ASSIGNED TASK: Find the word "else" in the data below and copy each line that holds it.

[Excerpts from a dataset]
(* ================================================================== *)
(** ** The network *)

Module Net.

(** A GET request: its URL and the value put under [Authorization], before
    its base64 encoding. *)
Record request : Type := {
  url : string;
  authorization : string
}.

(** What comes back: an HTTP status with the body as [json.loads] reads it
    ([None] when it raises [JSONDecodeError]), or a transport failure
    (refused, timed out, ...), which [aiohttp] raises as an exception. *)
Inductive reply : Type :=
| Http (status : Z) (body : option value)
| TransportError.

(** The requests issued so far, oldest first. *)
Definition World : Type := list request.

Definition oracle : Type := nat -> request -> reply.

End Net.

(* ================================================================== *)
(** ** client.py *)

Module client.

Import Net.

(** The attributes of a [VLCClient].  [_stored_volume] is the attribute that
    [mute] adds to the object; [None] while the object has none.  [headers]
    holds the credentials [":" + password].  [_session] is never assigned
    after the constructor and is left out. *)
Record VLCClient : Type := {
  host : string;
  port : Z;
  password : string;
  base_url : string;
  headers : string;
  _is_connected : bool;
  _stored_volume : option num
}.

Definition set_is_connected (b : bool) (c : VLCClient) : VLCClient :=
  {| host := host c; port := port c; password := password c;
     base_url := base_url c; headers := headers c;
     _is_connected := b; _stored_volume := _stored_volume c |}.

Definition set_stored_volume (n : num) (c : VLCClient) : VLCClient :=
  {| host := host c; port := port c; password := password c;
     base_url := base_url c; headers := headers c;
     _is_connected := _is_connected c; _stored_volume := Some n |}.

(** [VLCClient.__init__]: encoding the credentials as ASCII may raise. *)
Definition __init__ (host_ : string) (port_ : Z) (password_ : string)
  : result VLCClient :=
  let auth_string := ":" ++ password_ in
  if is_ascii auth_string then
    Ok {| host := host_; port := port_; password := password_;
          base_url := "http://" ++ host_ ++ ":" ++ str_of_int port_;
          headers := auth_string;
          _is_connected := false; _stored_volume := None |}
  else Raise UnicodeEncodeError.

(** A parameter of a command, as the callers build it. *)
Inductive param : Type :=
| PInt (z : Z)
| PStr (s : string).

Definition format_param (p : param) : string :=
  match p with
  | PInt z => str_of_int z
  | PStr s => s
  end.

Section WithNetwork.

Variable net : oracle.

(** The state of a method of the client: the object and the world. *)
Definition St : Type := (VLCClient * World)%type.

Definition self : M St VLCClient := fun s => (Ok (fst s), s).

(** One GET; the reply is the oracle's for this position of the run. *)
Definition http_get (u : string) : M St reply :=
  fun s =>
    let (c, w) := s in
    let r := {| url := u; authorization := headers c |} in
    (Ok (net (List.length w) r), (c, (w ++ [r])%list)).

Definition connect : M St bool :=
  c <- self ;;
  r <- http_get (base_url c ++ "/requests/status.json") ;;
  match r with
  | Http status body =>
      if status =? 200 then
        match body with
        | Some _ =>
            modify (fun s => (set_is_connected true (fst s), snd s)) ;;;
            ret true
        | None => ret false
        end
      else ret false
  | TransportError => ret false
  end.

Definition disconnect : M St unit :=
  modify (fun s => (set_is_connected false (fst s), snd s)).

Definition get_status : M St value :=
  c <- self ;;
  if negb (_is_connected c) then ret VNone
  else
    r <- http_get (base_url c ++ "/requests/status.json") ;;
    match r with
    | Http status body =>
        if status =? 200 then
          match body with
          | Some v => ret v
          | None => ret VNone
          end
        else ret VNone
    | TransportError => ret VNone
    end.

Definition get_album_art_url (c : VLCClient) : string :=
  base_url c ++ "/art".

Definition command_url (c : VLCClient) (command : string)
  (params : list (string * param)) : string :=
  fold_left
    (fun u kv => u ++ "&" ++ fst kv ++ "=" ++ format_param (snd kv))
    params
    (base_url c ++ "/requests/status.json?command=" ++ command).

Definition send_command (command : string) (params : list (string * param))
  : M St bool :=
  c <- self ;;
  if negb (_is_connected c) then ret false
  else
    r <- http_get (command_url c command params) ;;
    match r with
    | Http status _ => ret (status =? 200)
    | TransportError => ret false
    end.

(** [int((volume / 100) * 512)] *)
Definition scale_volume (volume : Z) : result Z :=
  match int_truediv volume 100 with
  | Ok q => int_of_float (float_mul q (float_lit 512))
  | Raise e => Raise e
  end.

Definition set_volume (volume : Z) : M St bool :=
  vlc_volume <- lift (scale_volume volume) ;;
  send_command "volume" [("val", PInt vlc_volume)].

Definition volume_up : M St bool :=
  send_command "volume" [("val", PStr "+20")].

Definition volume_down : M St bool :=
  send_command "volume" [("val", PStr "-20")].

Definition mute_toggle : M St bool :=
  status <- get_status ;;
  if truthy status then
    current_volume <- lift (method_get status "volume" (VInt 256)) ;;
    match current_volume with
    | VInt 0 | VBool false => send_command "volume" [("val", PStr "256")]
    | _ => send_command "volume" [("val", PStr "0")]
    end
  else ret false.

Definition mute : M St bool :=
  status <- get_status ;;
  if truthy status then
    current_volume <- lift (method_get status "volume" (VInt 256)) ;;
    n <- lift (as_number current_volume) ;;
    if 0 <? int_of_num n then
      modify (fun s => (set_stored_volume n (fst s), snd s)) ;;;
      send_command "volume" [("val", PStr "0")]
    else ret false
  else ret false.

Definition unmute : M St bool :=
  c <- self ;;
  let restore_volume :=
    match _stored_volume c with
    | Some n => n
    | None => NInt 256
    end in
  send_command "volume" [("val", PStr (str_of_num restore_volume))].

(** Playback control *)

Definition play : M St bool := send_command "pl_forceresume" [].

Definition pause : M St bool := send_command "pl_forcepause" [].

Definition play_pause_toggle : M St bool := send_command "pl_pause" [].

Definition stop : M St bool := send_command "pl_stop" [].

Definition next_track : M St bool := send_command "pl_next" [].

Definition previous_track : M St bool := send_command "pl_previous" [].

Definition seek (position_seconds : Z) : M St bool :=
  send_command "seek" [("val", PInt position_seconds)].

Definition seek_relative (offset_seconds : Z) : M St bool :=
  let prefix := if 0 <? offset_seconds then "+" else "" in
  send_command "seek" [("val", PStr (prefix ++ str_of_int offset_seconds))].

(** Playlist control *)

Definition clear_playlist : M St bool := send_command "pl_empty" [].

Definition shuffle_toggle : M St bool := send_command "pl_random" [].

Definition repeat_toggle : M St bool := send_command "pl_repeat" [].

Definition loop_toggle : M St bool := send_command "pl_loop" [].

Definition fullscreen_toggle : M St bool := send_command "fullscreen" [].

End WithNetwork.

(** The property [is_connected]. *)
Definition is_connected (c : VLCClient) : bool := _is_connected c.

End client.

(* ================================================================== *)
(** ** media_player.py *)

Module media_player.

Import Net.

(** [ucapi.media_player.States], the members the adapter assigns. *)
Module States.
Inductive t : Type := OFF | ON | PLAYING | PAUSED | UNAVAILABLE.
End States.

(** [ucapi.media_player.RepeatMode] *)
Module RepeatMode.
Inductive t : Type := OFF | ALL | ONE.
End RepeatMode.

(** [ucapi.StatusCodes] *)
Module StatusCodes.
Inductive t : Type :=
| OK
| BAD_REQUEST
| UNAUTHORIZED
| NOT_FOUND
| TIMEOUT
| CONFLICT
| SERVER_ERROR
| NOT_IMPLEMENTED
| SERVICE_UNAVAILABLE.
End StatusCodes.

(** [ucapi.media_player.Commands], the members the handler compares the
    command id with; a command id is a string. *)
Module Commands.
Definition PLAY_PAUSE : string := "play_pause".
Definition STOP : string := "stop".
Definition PREVIOUS : string := "previous".
Definition NEXT : string := "next".
Definition FAST_FORWARD : string := "fast_forward".
Definition REWIND : string := "rewind".
Definition SEEK : string := "seek".
Definition VOLUME : string := "volume".
Definition VOLUME_UP : string := "volume_up".
Definition VOLUME_DOWN : string := "volume_down".
Definition MUTE_TOGGLE : string := "mute_toggle".
Definition MUTE : string := "mute".
Definition UNMUTE : string := "unmute".
Definition REPEAT : string := "repeat".
Definition SHUFFLE : string := "shuffle".
End Commands.

(** The cached player state: the [_attr_*] attributes of the adapter.
    Position, duration, the three texts and the shuffle flag hold whatever
    value the status document carries. *)
Record PlayerState : Type := {
  _attr_state : States.t;
  _attr_volume : Z;
  _attr_muted : bool;
  _attr_media_position : value;
  _attr_media_duration : value;
  _attr_media_title : value;
  _attr_media_artist : value;
  _attr_media_album : value;
  _attr_media_image_url : string;
  _attr_repeat : RepeatMode.t;
  _attr_shuffle : value
}.

Definition set_state (x : States.t) (p : PlayerState) : PlayerState :=
  {| _attr_state := x; _attr_volume := _attr_volume p;
     _attr_muted := _attr_muted p;
     _attr_media_position := _attr_media_position p;
     _attr_media_duration := _attr_media_duration p;
     _attr_media_title := _attr_media_title p;
     _attr_media_artist := _attr_media_artist p;
     _attr_media_album := _attr_media_album p;
     _attr_media_image_url := _attr_media_image_url p;
     _attr_repeat := _attr_repeat p; _attr_shuffle := _attr_shuffle p |}.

SOLUTION TO THIS PROBLEM:
  else Raise UnicodeEncodeError.
      else ret false
  else
        else ret VNone
  else
  else ret false.
    else ret false
  else ret false.
  let prefix := if 0 <? offset_seconds then "+" else "" in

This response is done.